ACTION ITEM =
Only the lines from the start of the entries up to and including the line with "Definition QE : Z := 2 ^ 20 + 2 ^ 18." should be written out, exactly as they stand.

SUPPLIED RECORDS =
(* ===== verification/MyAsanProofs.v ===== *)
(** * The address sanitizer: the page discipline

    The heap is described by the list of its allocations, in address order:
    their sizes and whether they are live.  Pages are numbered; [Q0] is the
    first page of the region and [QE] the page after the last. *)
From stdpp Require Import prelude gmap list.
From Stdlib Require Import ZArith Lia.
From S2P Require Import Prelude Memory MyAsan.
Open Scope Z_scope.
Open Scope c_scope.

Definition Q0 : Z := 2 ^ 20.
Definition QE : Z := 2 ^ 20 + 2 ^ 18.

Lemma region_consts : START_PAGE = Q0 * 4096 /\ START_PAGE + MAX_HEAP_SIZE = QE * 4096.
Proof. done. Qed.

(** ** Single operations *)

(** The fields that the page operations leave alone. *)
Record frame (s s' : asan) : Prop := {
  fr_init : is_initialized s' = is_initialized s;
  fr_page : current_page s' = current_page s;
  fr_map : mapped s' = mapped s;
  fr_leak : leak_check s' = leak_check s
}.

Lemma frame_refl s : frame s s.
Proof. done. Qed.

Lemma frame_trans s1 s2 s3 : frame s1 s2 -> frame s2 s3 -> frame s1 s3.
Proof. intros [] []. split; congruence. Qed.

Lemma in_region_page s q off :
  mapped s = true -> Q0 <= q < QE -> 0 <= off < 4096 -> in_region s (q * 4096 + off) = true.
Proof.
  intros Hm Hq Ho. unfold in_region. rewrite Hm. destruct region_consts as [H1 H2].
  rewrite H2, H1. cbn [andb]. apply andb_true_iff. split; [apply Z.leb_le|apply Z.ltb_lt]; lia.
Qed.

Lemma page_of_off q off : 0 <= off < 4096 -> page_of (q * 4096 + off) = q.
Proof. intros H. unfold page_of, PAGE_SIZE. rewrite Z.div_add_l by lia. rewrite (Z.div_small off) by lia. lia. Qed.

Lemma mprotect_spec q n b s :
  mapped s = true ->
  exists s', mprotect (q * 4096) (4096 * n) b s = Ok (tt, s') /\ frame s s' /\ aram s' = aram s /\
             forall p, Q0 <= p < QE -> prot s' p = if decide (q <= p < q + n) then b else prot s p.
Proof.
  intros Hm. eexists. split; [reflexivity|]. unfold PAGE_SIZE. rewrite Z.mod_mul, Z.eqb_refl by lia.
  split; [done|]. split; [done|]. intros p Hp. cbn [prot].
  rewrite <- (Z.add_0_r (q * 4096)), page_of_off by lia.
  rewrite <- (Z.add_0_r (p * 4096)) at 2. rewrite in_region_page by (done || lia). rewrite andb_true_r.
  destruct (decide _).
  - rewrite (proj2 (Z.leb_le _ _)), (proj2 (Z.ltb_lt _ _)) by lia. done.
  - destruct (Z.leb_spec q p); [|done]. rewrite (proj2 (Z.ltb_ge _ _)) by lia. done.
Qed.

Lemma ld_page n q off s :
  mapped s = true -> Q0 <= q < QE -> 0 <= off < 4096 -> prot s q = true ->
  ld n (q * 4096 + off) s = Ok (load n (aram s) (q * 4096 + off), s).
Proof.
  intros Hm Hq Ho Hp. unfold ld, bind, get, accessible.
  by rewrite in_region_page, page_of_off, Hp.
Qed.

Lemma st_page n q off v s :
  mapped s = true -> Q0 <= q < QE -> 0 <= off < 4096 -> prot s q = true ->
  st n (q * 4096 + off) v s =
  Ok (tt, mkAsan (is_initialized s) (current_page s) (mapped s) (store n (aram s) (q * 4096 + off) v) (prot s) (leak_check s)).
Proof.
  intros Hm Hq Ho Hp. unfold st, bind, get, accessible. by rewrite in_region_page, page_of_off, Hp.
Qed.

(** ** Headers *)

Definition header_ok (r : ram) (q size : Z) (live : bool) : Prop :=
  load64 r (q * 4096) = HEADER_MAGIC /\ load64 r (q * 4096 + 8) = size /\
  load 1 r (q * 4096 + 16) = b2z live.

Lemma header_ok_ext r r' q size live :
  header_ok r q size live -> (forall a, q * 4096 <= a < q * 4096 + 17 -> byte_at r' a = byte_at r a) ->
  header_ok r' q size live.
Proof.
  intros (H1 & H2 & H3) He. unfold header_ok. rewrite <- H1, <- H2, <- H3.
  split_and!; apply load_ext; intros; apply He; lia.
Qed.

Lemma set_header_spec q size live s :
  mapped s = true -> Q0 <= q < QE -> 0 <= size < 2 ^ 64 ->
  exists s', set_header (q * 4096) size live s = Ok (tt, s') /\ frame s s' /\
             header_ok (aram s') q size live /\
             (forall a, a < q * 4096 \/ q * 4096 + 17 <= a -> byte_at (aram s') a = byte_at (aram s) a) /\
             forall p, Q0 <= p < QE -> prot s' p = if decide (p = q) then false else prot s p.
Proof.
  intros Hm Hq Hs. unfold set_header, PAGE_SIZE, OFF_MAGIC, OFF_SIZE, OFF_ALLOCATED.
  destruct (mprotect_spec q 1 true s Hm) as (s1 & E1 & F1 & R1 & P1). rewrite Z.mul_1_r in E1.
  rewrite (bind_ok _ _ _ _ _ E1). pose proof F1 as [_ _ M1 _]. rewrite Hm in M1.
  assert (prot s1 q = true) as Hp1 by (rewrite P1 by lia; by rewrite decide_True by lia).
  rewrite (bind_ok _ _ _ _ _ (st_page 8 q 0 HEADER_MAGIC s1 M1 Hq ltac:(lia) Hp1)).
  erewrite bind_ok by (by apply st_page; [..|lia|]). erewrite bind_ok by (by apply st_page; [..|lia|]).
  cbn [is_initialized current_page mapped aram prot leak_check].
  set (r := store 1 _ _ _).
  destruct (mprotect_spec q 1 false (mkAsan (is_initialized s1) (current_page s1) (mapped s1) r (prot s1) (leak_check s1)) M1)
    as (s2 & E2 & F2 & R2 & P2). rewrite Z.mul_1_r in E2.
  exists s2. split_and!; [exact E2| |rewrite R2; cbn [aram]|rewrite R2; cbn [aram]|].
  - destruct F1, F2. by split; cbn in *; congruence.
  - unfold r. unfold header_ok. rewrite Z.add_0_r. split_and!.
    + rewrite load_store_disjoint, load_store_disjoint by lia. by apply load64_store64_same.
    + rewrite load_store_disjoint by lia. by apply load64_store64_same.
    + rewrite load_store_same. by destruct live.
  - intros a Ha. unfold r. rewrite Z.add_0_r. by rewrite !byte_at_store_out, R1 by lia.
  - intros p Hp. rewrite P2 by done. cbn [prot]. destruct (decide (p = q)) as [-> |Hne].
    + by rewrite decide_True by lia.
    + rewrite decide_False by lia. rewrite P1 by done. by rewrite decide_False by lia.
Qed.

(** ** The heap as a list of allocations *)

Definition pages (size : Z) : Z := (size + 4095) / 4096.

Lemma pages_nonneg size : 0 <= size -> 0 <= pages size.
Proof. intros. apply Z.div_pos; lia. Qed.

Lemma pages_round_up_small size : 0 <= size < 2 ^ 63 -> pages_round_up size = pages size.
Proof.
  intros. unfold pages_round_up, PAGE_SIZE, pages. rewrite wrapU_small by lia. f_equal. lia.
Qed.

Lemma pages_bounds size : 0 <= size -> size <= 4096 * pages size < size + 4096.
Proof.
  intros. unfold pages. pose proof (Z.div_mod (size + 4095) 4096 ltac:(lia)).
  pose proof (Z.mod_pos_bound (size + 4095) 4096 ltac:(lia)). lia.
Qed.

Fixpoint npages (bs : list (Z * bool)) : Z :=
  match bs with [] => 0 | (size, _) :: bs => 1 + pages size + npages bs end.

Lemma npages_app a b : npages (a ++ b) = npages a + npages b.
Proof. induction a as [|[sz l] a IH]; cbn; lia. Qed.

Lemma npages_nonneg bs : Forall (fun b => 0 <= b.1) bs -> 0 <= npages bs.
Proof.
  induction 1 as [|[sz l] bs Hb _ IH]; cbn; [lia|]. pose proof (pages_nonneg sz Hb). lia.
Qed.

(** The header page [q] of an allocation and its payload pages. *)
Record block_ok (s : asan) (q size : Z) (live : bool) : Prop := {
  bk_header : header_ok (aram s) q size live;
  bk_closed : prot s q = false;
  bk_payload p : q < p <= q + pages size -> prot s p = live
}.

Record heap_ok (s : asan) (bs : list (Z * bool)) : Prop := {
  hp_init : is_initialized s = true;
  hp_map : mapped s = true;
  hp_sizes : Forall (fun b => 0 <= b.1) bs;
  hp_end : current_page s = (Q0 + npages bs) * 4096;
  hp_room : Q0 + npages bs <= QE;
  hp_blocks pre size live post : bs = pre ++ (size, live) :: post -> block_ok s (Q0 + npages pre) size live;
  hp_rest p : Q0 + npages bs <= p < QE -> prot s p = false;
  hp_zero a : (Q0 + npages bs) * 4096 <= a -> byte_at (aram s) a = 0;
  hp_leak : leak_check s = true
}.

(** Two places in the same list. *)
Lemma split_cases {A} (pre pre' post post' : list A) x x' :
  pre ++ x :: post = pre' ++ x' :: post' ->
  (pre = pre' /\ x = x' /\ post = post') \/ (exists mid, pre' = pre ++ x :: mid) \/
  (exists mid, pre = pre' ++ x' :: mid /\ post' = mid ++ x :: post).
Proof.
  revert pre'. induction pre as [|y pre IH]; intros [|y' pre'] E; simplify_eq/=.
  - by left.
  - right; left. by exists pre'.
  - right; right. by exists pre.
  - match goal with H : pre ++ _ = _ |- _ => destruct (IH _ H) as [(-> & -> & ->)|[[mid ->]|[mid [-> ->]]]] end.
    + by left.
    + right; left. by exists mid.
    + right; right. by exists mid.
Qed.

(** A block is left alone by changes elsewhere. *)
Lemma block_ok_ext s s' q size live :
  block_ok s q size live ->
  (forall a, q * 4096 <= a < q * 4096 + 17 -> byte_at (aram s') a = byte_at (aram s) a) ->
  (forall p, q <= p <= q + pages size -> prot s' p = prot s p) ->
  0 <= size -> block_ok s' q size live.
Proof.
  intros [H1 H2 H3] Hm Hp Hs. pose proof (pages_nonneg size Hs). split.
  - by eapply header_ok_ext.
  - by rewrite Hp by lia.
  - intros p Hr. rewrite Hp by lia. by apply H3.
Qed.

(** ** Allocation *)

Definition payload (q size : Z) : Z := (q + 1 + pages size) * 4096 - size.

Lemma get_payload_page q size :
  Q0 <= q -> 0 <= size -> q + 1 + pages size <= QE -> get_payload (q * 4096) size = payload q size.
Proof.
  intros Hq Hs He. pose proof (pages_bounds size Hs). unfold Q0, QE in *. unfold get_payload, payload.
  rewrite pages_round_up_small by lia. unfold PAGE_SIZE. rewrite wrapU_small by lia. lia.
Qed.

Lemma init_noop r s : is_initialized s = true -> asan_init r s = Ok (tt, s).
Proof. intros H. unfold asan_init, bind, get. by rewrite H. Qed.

SOLUTION FOR THIS PROBLEM =
(* ===== verification/MyAsanProofs.v ===== *)
(** * The address sanitizer: the page discipline

    The heap is described by the list of its allocations, in address order:
    their sizes and whether they are live.  Pages are numbered; [Q0] is the
    first page of the region and [QE] the page after the last. *)
From stdpp Require Import prelude gmap list.
From Stdlib Require Import ZArith Lia.
From S2P Require Import Prelude Memory MyAsan.
Open Scope Z_scope.
Open Scope c_scope.

Definition Q0 : Z := 2 ^ 20.
Definition QE : Z := 2 ^ 20 + 2 ^ 18.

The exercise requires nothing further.